Ordination and Attack

John, before the Bishop

The siblings
The juggling sister
The Ordination of my nephew to the Priesthood was a ceremony to remember.  Held in an historic Cathedral, it was full of beauty, music, and symbolism. The best part of it all was that my folks, his Grandparents, were able to be there to witness it.  It was such a huge deal that some of my Dad's family drove out all the way from Omaha.  This is amazing when you consider they put in a 12 hour day and a 10 hour day, and that one sister is 85!  One of his brothers also came, so part of the weekend was a reunion for them.  It had been many years since they had gotten together, and now that all but one is in their 80's, each visit is precious.  My folks hadn't been to my sister's house in many a year, either, so that was special for her.  John's sister has just recently gotten her habit as a novitiate of the order of the Sisters of Life,  so she made quite a stir among the relations, also.  The best part was when she showed off her juggling skills.

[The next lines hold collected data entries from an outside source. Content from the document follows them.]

Lemma refused_packet_traced_witness :
  dhd_prec_enq 0 100 sample_pq 24 1 sample_mem =
    Some (MkEnq false sample_pq sample_mem [] [tp_pktqueue 100 (sem_queue_id_val PKTQ_BCM4329_TXQ) 0 QUEUE_ENQUEUE]) /\
  forall wme pkt' prec' m' pq' r, dhd_prec_enq wme 100 pq' pkt' prec' m' = Some r ->
    enq_events r = [tp_pktqueue 100 (sem_queue_id_val PKTQ_BCM4329_TXQ) 0 QUEUE_ENQUEUE].
Proof.
  apply (refused_packet_traced 0 100 24 1 sample_mem sample_pq (MkPrec 8 12 2 2)); [reflexivity|lia|simpl; lia|reflexivity].
Defined.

We got home without incident and found that all was well on the "farm".  Monday was spent doing laundry and various other chores.  I was in the midst of a phone call when there was a sudden ruckus in the dooryard---Franklin the rooster hysterically crowing as he raced up the lawn.  Jeff and the dog ran out to see what was going on as I quickly ended my call.  Where were the hens?  Jeff searched up and down the fence line as I counted heads.  Mama and the babies were missing and so was Cleo.  Then a bloodied and bedraggled Cleo came out of the bushes down back just as I located Mama and chicks under the forsythia bush.  Poor Cleo!  She was walking quite slowly, but seemed to have all her bits about her.  We found two piles of feathers, and she was bloody, but not bleeding, so she had a narrow escape.  I guess doggy smell is not enough to deter a hungry fox!  She is slowly getting back to her old self,  walking gingerly and roosting on the lowest bar in the coop.  The rest of the flock have spent the last two days in their fenced in area until I let them out late in the morning, and then they are all hanging around very close to the house.  It will be a long time before any of them go to that back corner again!  Such drama in the country.
And Mama hen is bringing in the chicks to the coop at night.  She is no dummy!  I am glad as I feel they are a lot safer in the barn with the doors latched, than out in the pen with just the wire around them.